According to the Academy of Nutrition and Dietetics, weightlifters will need to consume anywhere from 0.63-0.77 grams of protein per pound of body weight every day to build muscle mass. So, if you weigh 200 pounds, you’re looking at consuming 126 grams of protein per day. That’s… quite a bit of protein. Especially when you consider that the average sedentary man only consumes 56 grams per day.
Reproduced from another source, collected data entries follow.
(* ===== verification/Firewall.v ===== *)
(** * [telio-firewall]: the stateful packet filter ([firewall.rs])

    The state of [StatefullFirewall], its packet handlers and its whitelists.
    Each handler takes the firewall and returns it updated, together with the
    verdict where the Rust function has one.  The locks of the source guard
    state that one call reads and writes as a whole; a call is one step of the
    model, and reads [Instant::now()] once, as [now].  [local_addrs] are the
    addresses of the interfaces in the process-wide [LOCAL_ADDRS_CACHE]. *)

From S2P Require Import Prelude LruCache NetTypes.

(** [ipnet::Ipv4Net], of a crate outside the repository *)
Class Ipnet := {
  Ipv4Net : Type;
  ipv4net_contains : Ipv4Net → Z → bool
}.

(** ** Constants *)

Definition LRU_CAPACITY : nat := 4096.
Definition LRU_TIMEOUT : Duration := 120000.

Definition TCP_FIRST_PKT_MASK : Z := Z.lor TcpFlags.SYN TcpFlags.ACK.

Definition ICMP_BLOCKED_TYPES : list Z :=
  [IcmpTypes.EchoRequest; IcmpTypes.Timestamp; IcmpTypes.InformationRequest;
   IcmpTypes.AddressMaskRequest].

Definition ICMPV6_BLOCKED_TYPES : list Z :=
  [Icmpv6Types.EchoRequest; Icmpv6Types.RouterAdvert; Icmpv6Types.NeighborSolicit;
   Icmpv6Types.NeighborAdvert].

Definition FILE_SEND_PORT : Z := 49111.

(** ** Data *)

Inductive Permissions := IncomingConnections | LocalAreaConnections | RoutingConnections.

(** [Permissions::VALUES] *)
Definition Permissions_VALUES : list Permissions :=
  [IncomingConnections; LocalAreaConnections; RoutingConnections].

Inductive PacketAction := PassThrough | Drop | HandleLocally.

#[export] Instance Permissions_eq_dec : EqDecision Permissions.
Proof. solve_decision. Defined.
#[export] Instance PacketAction_eq_dec : EqDecision PacketAction.
Proof. solve_decision. Defined.

(** [enum_map::EnumMap<Permissions, HashSet<PublicKey>>]: one set for each
    permission *)
Record PeerWhitelists := mkPeerWhitelists {
  incoming_connections : gset PublicKey;
  local_area_connections : gset PublicKey;
  routing_connections : gset PublicKey
}.

Definition peers_of (w : PeerWhitelists) (p : Permissions) : gset PublicKey :=
  match p with
  | IncomingConnections => incoming_connections w
  | LocalAreaConnections => local_area_connections w
  | RoutingConnections => routing_connections w
  end.

Definition set_peers_of (p : Permissions) (s : gset PublicKey) (w : PeerWhitelists)
    : PeerWhitelists :=
  match p with
  | IncomingConnections =>
      mkPeerWhitelists s (local_area_connections w) (routing_connections w)
  | LocalAreaConnections =>
      mkPeerWhitelists (incoming_connections w) s (routing_connections w)
  | RoutingConnections =>
      mkPeerWhitelists (incoming_connections w) (local_area_connections w) s
  end.

Record Whitelist := mkWhitelist {
  port_whitelist : gmap PublicKey Z;
  peer_whitelists : PeerWhitelists;
  vpn_peer : option PublicKey
}.

(** [Whitelist::default()] *)
Definition whitelist_default : Whitelist := mkWhitelist ∅ (mkPeerWhitelists ∅ ∅ ∅) None.

(** [Whitelist::is_port_whitelisted] *)
Definition is_port_whitelisted (w : Whitelist) (peer : PublicKey) (port : Z) : bool :=
  match port_whitelist w !! peer with
  | Some p => (p =? port)%Z
  | None => false
  end.

Definition is_peer_whitelisted (w : Whitelist) (peer : PublicKey) (p : Permissions) : bool :=
  bool_decide (peer ∈ peers_of (peer_whitelists w) p).

Record UdpConnectionInfo := mkUdpConnectionInfo {
  is_remote_initiated : bool;
  last_out_pkg_chunk : option bytes
}.

(** [UdpConnectionInfo::LAST_PKG_MAX_CHUNK_LEN] *)
Definition LAST_PKG_MAX_CHUNK_LEN : nat := 60 + 8.

Record TcpConnectionInfo := mkTcpConnectionInfo {
  tx_alive : bool;
  rx_alive : bool;
  conn_remote_initiated : bool;
  next_seq : option Z
}.

Inductive IpAddr :=
| Ipv4 (a : Z)
| Ipv6 (a : Z).

(** [From<IpAddr> for StdIpAddr] *)
Definition std_of_ip_addr (a : IpAddr) : StdIpAddr :=
  match a with
  | Ipv4 a => V4 a
  | Ipv6 a => V6 a
  end.

Record IpConnWithPort := mkIpConnWithPort {
  conn_remote_addr : IpAddr;
  remote_port : Z;
  conn_local_addr : IpAddr;
  local_port : Z
}.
Before you start to freak out and head to your nearest GNC to pick up a tub of protein powder, let’s take a moment to think about this.

Real food vs. Supplements

Ready to hear something crazy? In 2013, the Journal of the International Society of Sport Nutrition published a study that concluded that “evidence-based support for such an ‘anabolic window of opportunity’” is far from definitive. While fasted exercise might be a reason to immediately consume protein and carbs afterwards, there’s no data to support the idea that consuming protein within the “anabolic window” actually helps build muscle. Whoa.
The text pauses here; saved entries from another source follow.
(* ===== verification/FirewallProps.v ===== *)
(** * [telio-firewall]: what the packet filter guarantees

    The histories of a firewall are sequences of packets and configuration
    calls under a clock that never goes back; [fw_reach] also keeps the
    packets that were seen.  [fw_inv] relates the three conntrack caches to
    them, and the theorems at the end rest on it. *)

From S2P Require Import Prelude LruCache NetTypes Firewall FirewallReset.

(** ** Packets as their connections *)

Section buffers.
Context `{Pnet}.

(** Protocol, connection and TCP view of a packet exchanged with [pk]. *)
Definition conn_of {P} `{IpPacket P} (inbound : bool) (pk : bytes) (ip : P)
    : option (Z * Connection * option TcpPacket) :=
  match build_conn_info ip inbound with
  | Some (link, pkt) =>
      Some (ip_get_next_level_protocol ip, mkConnection link (mkPublicKey pk), pkt)
  | None => None
  end.

(** ICMP key of a packet of protocol ICMP or ICMPv6. *)
Definition icmp_of {P} `{IpPacket P} (inbound : bool) (pk : bytes) (ip : P) : option IcmpKey :=
  let proto := ip_get_next_level_protocol ip in
  if ((proto =? IpNextHeaderProtocols.Icmp) || (proto =? IpNextHeaderProtocols.Icmpv6))%Z
  then Some (build_icmp_key (mkPublicKey pk) ip inbound) else None.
So, seeing as how the main argument for protein shakes is built around the idea that you need protein as soon as humanly possible, there’s a chance that quite a few people reading this article don’t need to spend the money on protein powder.

Honestly, there are only three kinds of people who should be purchasing protein powder:

  1. People who exercise first thing in the morning without breakfast
  2. People who legitimately don’t have time to sit down and eat real food after a workout
  3. People who are new to fitness and couldn’t possibly hope to eat 126 grams of protein a day

If you’re new to the gym, you’ll probably have a brand-new nutrition plan to get “maximum gains.” My advice? Tone that plan down a bit. You’re not going to be able to eat chicken and broccoli every meal. You’re going to have a really tough time eating 5 real meals a day. Your best bet is to ease into the process and build momentum with small victories. Drink the protein shake and get 40 grams of protein out of the way. Believe me, it’ll make a world of difference.

Real food is the gold standard, people. The nutrient density, the bio-availability… the fact that it actually tastes good. Even the best protein shake can’t hold a candle to a nice cut of steak. Given the choice between the two of them, choose real food and build muscle the way our ancestors have for centuries.